Once upon a time, when I started writing Python, I wrote calculations for compound descriptors. But, well, "What is Pnadas?" "Is it okay to answer?" It's been a long time since then, so I rewrote it.
Then, it continues to I / O to the DB to be continuously thrown.
Well, there are a lot of things to do, but I'm going to say "Done is better than perfect", so I'll break it down here.
Prepare an SDF file as compound information. So, using RDKit, make it a variable like this.
# Compound acquisition
sdfpath = 'xxx.sdf'
mols = get_mols(sdfpath)
So, make a "row" for each compound and make some functions that return some kinds of "columns". Since the things to do are the same, I tried to arrange the shape of the function. By the way, the return value is Pandas DataFrame type. I finally noticed it recently, but this is convenient.
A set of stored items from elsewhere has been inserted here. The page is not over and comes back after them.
(** * BLW Care: state store, safe age, eligibility filter and diary save

    A shallow embedding of [js/storage.js], of the domain functions and
    the handlers of [js/app.js] and of the precache loop of [sw.js], with
    the properties of the design document proved or refuted on it, and
    further properties of the code.

    - JavaScript values are JSON values: what [JSON.parse] yields and
      what [localStorage] can hold.  A property that is absent reads as
      [None] (JavaScript's [undefined]).  Objects are finite maps from
      property names to values, so equality of two values is deep
      equality, insensitive to the order of the keys.
    - Numbers are the integers.  The catalog, the profile form and the
      calendar getters produce integers; fractions are outside the model.
    - Only own properties are modelled: a key such as [__proto__], which
      JavaScript resolves on the prototype, is outside the model.
    - [localStorage] is a map from keys to items that never fails; an
      item is described by what [JSON.parse] makes of it.
    - The clock, the date parser and the string functions of the platform
      are parameters, see [Platform]. *)

From stdpp Require Import gmap strings list fin_maps pretty.
From Stdlib Require Import ZArith.

#[local] Set Warnings "-register-all".
#[local] Open Scope Z_scope.

(** ** JavaScript values *)

Inductive JVal : Type :=
  | JNull
  | JBool (b : bool)
  | JNum (z : Z)
  | JStr (s : string)
  | JArr (l : list JVal)
  | JObj (m : gmap string JVal).

(** A JavaScript object as the map of its own properties. *)
Abbreviation JMap := (gmap string JVal).

(** A value that may be [undefined]. *)
Abbreviation JOpt := (option JVal).

(** Thrown values: a [TypeError] of the engine (a property read on [null]
    or [undefined]) and [new Error(msg)]. *)
Inductive Exn : Type :=
  | TypeError
  | Error (msg : string).

Inductive Res (A : Type) : Type :=
  | Ok (a : A)
  | Throw (e : Exn).
Arguments Ok {A} a.
Arguments Throw {A} e.

(** [isPlainObject], storage.js:13.  Arrays and [null] have typeof
    "object" but their tag is not "[object Object]". *)
Definition isPlainObject (v : JOpt) : bool :=
  match v with
  | Some (JObj _) => true
  | _ => false
  end.

(** [!!v]: JavaScript truthiness. *)
Definition truthy (v : JOpt) : bool :=
  match v with
  | None => false
  | Some JNull => false
  | Some (JBool b) => b
  | Some (JNum z) => negb (z =? 0)
  | Some (JStr s) => negb (String.eqb s "")
  | Some (JArr _) => true
  | Some (JObj _) => true
  end.

(** [typeof v === "object"]: true of [null], arrays and objects. *)
Definition typeofObject (v : JOpt) : bool :=
  match v with
  | Some JNull | Some (JArr _) | Some (JObj _) => true
  | _ => false
  end.

(** [a === b].  Primitives compare by value.  Two objects or arrays are
    equal only when they are the same reference; the values compared in
    this program come from different allocations (one side is read from
    the store, the other is built by the caller), so such a comparison is
    false. *)
Definition strictEq (a b : JOpt) : bool :=
  match a, b with
  | None, None => true
  | Some JNull, Some JNull => true
  | Some (JBool x), Some (JBool y) => Bool.eqb x y
  | Some (JNum x), Some (JNum y) => x =? y
  | Some (JStr x), Some (JStr y) => String.eqb x y
  | _, _ => false
  end.

(** [v.k] for a value [v] that is neither [null] nor [undefined]: the own
    property of an object; arrays and primitives have none of the
    property names this program reads. *)
Definition prop (v : JVal) (k : string) : JOpt :=
  match v with
  | JObj m => m !! k
  | _ => None
  end.

(** [v.k] for any [v]: reading a property of [null] or [undefined] throws. *)
Definition getProp (v : JOpt) (k : string) : Res JOpt :=
  match v with
  | None | Some JNull => Throw TypeError
  | Some x => Ok (prop x k)
  end.

(** [v.k = x] on an object. *)
Definition setProp (v : JVal) (k : string) (x : JVal) : JVal :=
  match v with
  | JObj m => JObj (<[k := x]> m)
  | _ => v
  end.

(** ** mergeDeep, storage.js:18

    [out] starts as a copy of [target]; the loop then visits the entries
    of [source], each key once, and writes [out[key]]: the merge of
    [out[key]] and the value when both are plain objects, else the
    value. *)
Fixpoint mergeDeep (target source : JVal) {struct source} : JVal :=
  match target, source with
  | JObj t, JObj s =>
      JObj (map_fold
              (fun key value out =>
                 <[key := if isPlainObject (Some value) && isPlainObject (out !! key)
                          then match out !! key with
                               | Some o => mergeDeep o value
                               | None => value
                               end
                          else value]> out)
              t s)
  | _, _ => source
  end.

(** Nesting depth of objects, the measure of the recursion of
    [mergeDeep]. *)
Fixpoint depth (v : JVal) : nat :=
  match v with
  | JObj m => S (map_fold (fun _ x acc => Nat.max (depth x) acc) 0%nat m)
  | _ => 0%nat
  end.

(** The entry [mergeDeep] leaves at one key. *)
Definition mergeAt (t : JOpt) (s : JOpt) : JOpt :=
  match s with
  | None => t
  | Some value =>
      match t with
      | Some tv => Some (if isPlainObject (Some value) && isPlainObject (Some tv)
                         then mergeDeep tv value else value)
      | None => Some value
      end
  end.

(** ** The platform

    What the program takes from the browser.  [clockIso n] and [clockUtc n]
    are the ISO timestamp and the UTC calendar date shown by the [n]-th
    reading of the clock ([new Date()]); [dateParse s] is [new Date(s)],
    [None] for an invalid date; [stringToNumber] and [numberToString] are
    the conversions between strings and numbers ([None] is [NaN]);
    [randomUUID n] is the identifier drawn at time [n], never empty. *)

Record UtcDate : Type := {
  utcFullYear : Z;
  utcMonth : Z;
  utcDate : Z
}.

Class Platform : Type := {
  clockIso : nat -> string;
  clockUtc : nat -> UtcDate;
  dateParse : string -> option UtcDate;
  stringToNumber : string -> option Z;
  numberToString : Z -> string;
  trim : string -> string;
  randomUUID : nat -> string;
  randomUUID_nonempty : forall n, randomUUID n <> ""
}.

(** ** localStorage

    An item is a string.  The program only ever tests an item for
    emptiness and parses it as JSON, and only ever writes
    [JSON.stringify] of a JSON value, which parses back to that value. *)
Inductive Item : Type :=
  | Blank                (* the empty string *)
  | Malformed            (* a non-empty string that JSON.parse rejects *)
  | Json (v : JVal).     (* a text that JSON.parse reads as [v] *)

Record World : Type := {
  storage : gmap string Item;
  tick : nat
}.

Definition STATE_KEY : string := "blwcare.state.v1".
Definition LEGACY_HISTORY_KEY : string := "blwcare.history.v1".

Definition getItem (k : string) (w : World) : option Item := storage w !! k.

Definition setItem (k : string) (i : Item) (w : World) : World :=
  {| storage := <[k := i]> (storage w); tick := tick w |}.

Definition removeItem (k : string) (w : World) : World :=
  {| storage := delete k (storage w); tick := tick w |}.

(** [!!localStorage.getItem(k)] *)
Definition itemTruthy (i : option Item) : bool :=
  match i with
  | Some Malformed | Some (Json _) => true
  | Some Blank | None => false
  end.

(** [safeParse(localStorage.getItem(k) || "null", null)], storage.js:5 *)
Definition safeParse (i : option Item) : JVal :=
  match i with
  | Some (Json v) => v
  | _ => JNull
  end.

Definition M (A : Type) : Type := World -> Res A * World.

Definition ret {A} (a : A) : M A := fun w => (Ok a, w).

Definition bind {A B} (m : M A) (f : A -> M B) : M B :=
  fun w => match m w with
           | (Ok a, w') => f a w'
           | (Throw e, w') => (Throw e, w')
           end.

Definition lift {A} (s : World -> A * World) : M A :=
  fun w => let '(a, w') := s w in (Ok a, w').

Definition try {A} (r : Res A) : M A := fun w => (r, w).

Notation "x <~ m ;; k" := (bind m (fun x => k))
  (at level 100, m at next level, right associativity).

(** ** storage.js *)

Section Store.
Context `{Platform}.

(** [new Date()]: read the clock. *)
Definition readClock (w : World) : nat * World :=
  (tick w, {| storage := storage w; tick := S (tick w) |}).

(** [nowIso], storage.js:31.  [toISOString] cannot throw on the current
    time, so the [catch] branch is dead. *)
Definition nowIso (w : World) : JVal * World :=
  let '(n, w') := readClock w in (JStr (clockIso n), w').

Definition defaultStateAt (createdAt updatedAt : JVal) : JMap :=
  <["version" := JNum 1]>
  (<["createdAt" := createdAt]>
  (<["updatedAt" := updatedAt]>
  (<["diary" := JObj (<["entries" := JArr []]> ∅)]>
  (<["allergens" := JObj (<["statuses" := JObj ∅]> ∅)]>
  (<["milestones" := JObj (<["seated" := JBool false]>
                          (<["noExtrusion" := JBool false]>
                          (<["interestInFood" := JBool false]>
                          (<["handToMouth" := JBool false]> ∅))))]>
  (<["babyProfile" := JObj (<["birthDate" := JNull]>
                           (<["gestationWeeks" := JNull]>
                           (<["dueDate" := JNull]> ∅)))]> ∅)))))).

(** [getDefaultState], storage.js:39 *)
Definition getDefaultState (w : World) : JVal * World :=
  let '(c, w1) := nowIso w in
  let '(u, w2) := nowIso w1 in
  (JObj (defaultStateAt c u), w2).

(** [normalizeState], storage.js:64 *)
Definition normalizeState (raw : JVal) (w : World) : JVal * World :=
  let '(defaults, w1) := getDefaultState w in
  if negb (truthy (Some raw)) || negb (typeofObject (Some raw)) then (defaults, w1)
  else if negb (strictEq (prop raw "version") (Some (JNum 1))) then (defaults, w1)
  else
    let merged := mergeDeep defaults raw in
    let merged := setProp merged "version" (JNum 1) in
    let '(t, w2) := nowIso w1 in
    (setProp merged "updatedAt" t, w2).

(** [readStateFromStorage], storage.js:75 *)
Definition readStateFromStorage (w : World) : JVal * World :=
  normalizeState (safeParse (getItem STATE_KEY w)) w.
(** C5.  A committing erratum run on a paper with a [url] child: the canonical
    file is left as it was, yet the [hash] of the [url] node is replaced by
    the digest of the erratum file and no longer is the digest of the file
    the URL stands for. *)
Theorem erratum_overwrites_url_hash :
  let args := with_erratum Sample.revise in
  let w := Sample.world Sample.revised Sample.pdf_v2 true in
  let r := main Sample.env args w in
  let paper' :=
    Elem "paper" [("id", "001")] None
      [Elem "title" [] (Some "A Paper") [];
       Elem "url" [("hash", Sample.digest Sample.pdf_v2)] (Some "P18-1001") [];
       Sample.entry "revision" "1"; Sample.entry "revision" "2";
       Elem "erratum" [("id", "1"); ("href", "P18-1001e1");
                       ("hash", Sample.digest Sample.pdf_v2); ("date", "2020-05-04")]
         (Some "Fixed a typo") []] in
  erratum args = true /\ dry_run args = false
  /\ r.1 = Ret tt
  /\ files r.2 !! Sample.canonical = files w !! Sample.canonical
  /\ content <$> files r.2 !! Sample.canonical = Some Sample.pdf_v1
  /\ content <$> files r.2 !! Sample.xml_path = Some (Sample.write (Sample.collection [paper']))
  /\ Sample.digest Sample.pdf_v2 <> Sample.digest Sample.pdf_v1.
Proof.
  cbv zeta. repeat split; try (vm_compute; reflexivity).
  vm_compute. discriminate.
Qed.

(** C9.  A file named [new.pdf] whose bytes are a PNG image: the sniffed type
    has MIME type [image/png] and extension [png], the check of line 65
    compares these two with each other and never looks at the name, so the
    file passes; the run returns normally, rewrites the XML record and stores
    the image as the canonical PDF. *)
Theorem png_named_pdf_is_accepted :
  let w := Sample.world Sample.fresh Sample.png true in
  let r := main Sample.env Sample.revise w in
  path Sample.revise = "new.pdf"
  /\ content <$> files w !! "new.pdf" = Some Sample.png
  /\ filetype_guess Sample.env Sample.png = Some ("image/png", "png")
  /\ validate_file_type Sample.env "P18-1001" "new.pdf" w = (Ret tt, w)
  /\ r.1 = Ret tt
  /\ content <$> files r.2 !! Sample.canonical = Some Sample.png
  /\ files r.2 !! Sample.xml_path <> files w !! Sample.xml_path.
Proof.
  cbv zeta. repeat split; try (vm_compute; reflexivity).
  vm_compute. discriminate.
Qed.

(** C3, as stated, fails on a paper whose revision nodes are not in ascending
    order: with the identifiers 3 and 2 the script computes 3, the maximum
    plus one is 4. *)
Lemma revno_is_not_the_maximum :
  let args := Sample.revise in
  let w := Sample.world Sample.unordered Sample.pdf_v2 true in
  let revisions :=
    Xml.findall (change_type args)
      (Sample.paper_1001 [Sample.entry "revision" "3"; Sample.entry "revision" "2"]) in
  ids_of revisions = Some [3; 2]
  /\ scan_revno (initial_revno args) revisions w = (Ret 3, w)
  /\ (fun m => m + 1) <$> maximum [3; 2] = Some 4
  /\ content <$> files (main Sample.env args w).2 !! (Sample.out_dir ++ "/P18-1001v3.pdf")
     = Some Sample.pdf_v2.
Proof. cbv zeta. repeat split; vm_compute; reflexivity. Qed.


(** C7, as stated, fails for an erratum: the node appended for it carries a
    [date] attribute like the node of a revision. *)
Lemma erratum_entry_has_a_date :
  let args := with_erratum Sample.revise in
  let entry := (new_entry args "abc" 1 (Sample.paper_1001 [])).1 in
  erratum args = true
  /\ tag entry = "erratum"
  /\ attrib entry = [("id", "1"); ("href", "P18-1001e1"); ("hash", "abc");
                     ("date", "2020-05-04")]
  /\ Xml.get "date" (attrib entry) = Some "2020-05-04".
Proof. cbv zeta. repeat split; vm_compute; reflexivity. Qed.

(** ** Strings and paths *)

Section Strings.

Implicit Types s t u p : string.

Lemma append_cons c s t : String c s ++ t = String c (s ++ t).
Proof. reflexivity. Qed.

Lemma append_nil_l s : "" ++ s = s.
Proof. reflexivity. Qed.

Lemma append_nil_r s : s ++ "" = s.
Proof. induction s; rewrite ?append_cons, ?append_nil_l; congruence. Qed.

Lemma append_assoc s t u : (s ++ t) ++ u = s ++ t ++ u.
Proof. induction s; rewrite ?append_cons, ?append_nil_l; congruence. Qed.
So, output as csv collectively.
import os
import pandas as pd
# Returns the compound
# I: SDF path
# O: Compound object list
def get_mols(sdfpath):
from rdkit import Chem
mols = [mol for mol in Chem.SDMolSupplier(sdfpath) if mol is not None]
return mols
# Returns basic information about a compound [Compound name, structural information, number of atoms, number of bonds, SMILES, InChI]
# I: Compound object list
# O: Result data
def get_values_base(mols):
from rdkit import Chem
columns = ['Name', 'Structure', 'Atoms', 'Bonds', 'SMILES', 'InChI']
values = list()
for mol in mols:
tmp = list()
tmp.append(mol.GetProp('_Name'))
tmp.append(Chem.MolToMolBlock(mol))
tmp.append(mol.GetNumAtoms())
tmp.append(mol.GetNumBonds())
tmp.append(Chem.MolToSmiles(mol))
tmp.append(Chem.MolToInchi(mol))
values.append(tmp)
index = [i for i in range(len(mols))]
df = pd.DataFrame(values, columns=columns, index=index)
return df
# Returns the external parameters of the compound
# I: Compound object list
# O: Result data
def get_values_external(mols):
from rdkit import Chem
columns = ['ID', 'NAME', 'SOL', 'SMILES', 'SOL_classification']
values = list()
for mol in mols:
tmp = list()
for column in columns:
tmp.append(mol.GetProp(column))
values.append(tmp)
columns = ['ext_' + column for column in columns]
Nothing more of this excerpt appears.